La otra cara: huella climática creciente de la IA
Sin embargo, no todo son promesas. Grupos ambientalistas señalaron con alarma el creciente impacto ambiental de la expansión global de la IA. Jean Su, directora de justicia energética del Center for Biological Diversity, advirtió: “La IA, ahora mismo, es una bestia completamente no regulada.”
Los centros de datos necesarios para entrenamiento y despliegue de modelos de IA son conocidos por su alta demanda eléctrica y consumo de agua. Según la Agencia Internacional de la Energía (IEA):
- En 2024, los centros de datos representaron 1.5% del consumo eléctrico mundial.
- Desde 2017, su demanda creció a ritmos del 12% anual —cuatro veces más rápido que el consumo global promedio.
La situación es especialmente crítica en estados con escasez hídrica, como algunos del suroeste de EE. UU., donde se instalan gran parte de estos centros. Las plantas de IA no solo aumentan las emisiones nacionales, sino que contradicen las metas del Acuerdo de París.
Regulación ausente: el gran déficit
Uno de los reclamos más reiterados fue la ausencia de normativas globales que regulen el impacto ambiental de la Inteligencia Artificial. Los grupos ecologistas proponen medidas como:
- Pruebas de interés público para aprobar nuevos centros de datos.
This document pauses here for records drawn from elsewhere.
(** * pgdb/databases.go: database (PostgreSQL schema) lifecycle

    A shallow embedding of [internal/handlers/pg/pgdb/databases.go]:
    [Databases], [CreateDatabase], [CreateDatabaseIfNotExists] and
    [DropDatabase], over an abstract PostgreSQL session.  Every statement the
    functions send through the querier is recorded in a trace, so that "which
    SQL was issued" is a property of the model. *)

From Stdlib Require Import String Ascii List Bool Arith Lia.
From Stdlib Require Import Sorted RelationClasses OrderedTypeEx.
Import ListNotations.
Open Scope string_scope.

(** ** The pieces of Go's [strings] package the file uses *)

Module strings.

(** [strings.HasPrefix(s, prefix)]. *)
Definition HasPrefix (s prefix : string) : bool := String.prefix prefix s.

(** [strings.ReplaceAll(s, old, new)] for a one-byte [old], the only form
    the identifier quoting needs. *)
Fixpoint ReplaceAll (s : string) (old : ascii) (new : string) : string :=
  match s with
  | EmptyString => EmptyString
  | String c rest =>
      if Ascii.eqb c old then new ++ ReplaceAll rest old new
      else String c (ReplaceAll rest old new)
  end.

(** [strings.Join(parts, sep)]. *)
Definition Join (parts : list string) (sep : string) : string :=
  String.concat sep parts.

End strings.

(** ** Errors

    Go's [error] values as far as the file looks at them: the three sentinel
    errors of the package, a [pgconn.PgError] (of which only [Code] is read),
    any other error without an [Unwrap] method, a foreign wrapper (an error
    whose [Unwrap] returns the cause, such as [fmt.Errorf] with [%w]) and the
    wrapper built by [lazyerrors.Error]. *)

Inductive error : Type :=
| ErrAlreadyExist
| ErrInvalidDatabaseName
| ErrSchemaNotExist
| PgError (Code : string) (Message : string)
| Opaque (msg : string)
| Wrapper (msg : string) (cause : error)
| LazyError (cause : error).

Module pgerrcode.
Definition DuplicateSchema : string := "42P06".
Definition UniqueViolation : string := "23505".
Definition DuplicateObject : string := "42710".
Definition InvalidSchemaName : string := "3F000".
End pgerrcode.

Module lazyerrors.
(** [lazyerrors.Error(err)]: wraps [err], which stays reachable through
    [Unwrap]. *)
Definition Error (err : error) : error := LazyError err.
End lazyerrors.

Module errors.

(** [Unwrap]: the next error of the chain, if any. *)
Definition Unwrap (err : error) : option error :=
  match err with
  | Wrapper _ cause => Some cause
  | LazyError cause => Some cause
  | _ => None
  end.

(** [errors.As(err, &pgErr)] with [pgErr] a pointer to [pgconn.PgError]: the
    first [PgError] of the chain; [Some (Code, Message)] when one is found. *)
Fixpoint As (err : error) : option (string * string) :=
  match err with
  | PgError code msg => Some (code, msg)
  | Wrapper _ cause => As cause
  | LazyError cause => As cause
  | _ => None
  end.

(** [errors.Is(err, ErrAlreadyExist)]: some error of the chain is the
    sentinel. *)
Fixpoint Is_ErrAlreadyExist (err : error) : bool :=
  match err with
  | ErrAlreadyExist => true
  | Wrapper _ cause => Is_ErrAlreadyExist cause
  | LazyError cause => Is_ErrAlreadyExist cause
  | _ => false
  end.

(** The type assertion of [err] to a pointer to [pgconn.PgError]: it looks at
    [err] itself and never unwraps. *)
Definition assert_PgError (err : error) : option (string * string) :=
  match err with
  | PgError code msg => Some (code, msg)
  | _ => None
  end.

End errors.

(** ** Name validation *)

Definition reservedPrefix : string := "_ferretdb_".

Module validateDatabaseNameRe.

Definition between (lo hi : nat) (c : ascii) : bool :=
  (lo <=? nat_of_ascii c)%nat && (nat_of_ascii c <=? hi)%nat.

Definition lower (c : ascii) : bool := between 97 122 c.
Definition digit (c : ascii) : bool := between 48 57 c.
Definition underscore (c : ascii) : bool := Ascii.eqb c "_"%char.
Definition hyphen (c : ascii) : bool := Ascii.eqb c "-"%char.

(** The class [[a-z_-]]. *)
Definition first_class (c : ascii) : bool :=
  lower c || underscore c || hyphen c.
- Que sólo operen con energías renovables locales al 100%.
- Declaraciones públicas del impacto ambiental de cada modelo.
“COP no puede ver a la IA solo como una solución tecnológica; debe comprender sus consecuencias climáticas profundas”, enfatizó Su.
Una espada de doble filo
Bjorn-Soren Gigler, especialista de la Comisión Europea, califica la IA como una “espada de doble filo con enormes oportunidades y preocupaciones éticas y ambientales.” Sin regulaciones claras ni estimaciones precisas de sus impactos, la expansión de la IA podría producir efectos colaterales que anulen sus propios logros.
En todo caso, la COP30 ha servido como un campanazo global: la IA ya no es un actor periférico en los debates sobre el futuro del planeta. Tiene capacidad para salvar vidas, predecir desastres, preservar ecosistemas, pero también para agravar la crisis climática si no se encausa adecuadamente.
Como dice Nachmany: “Todos están emocionados… y también un poco asustados.”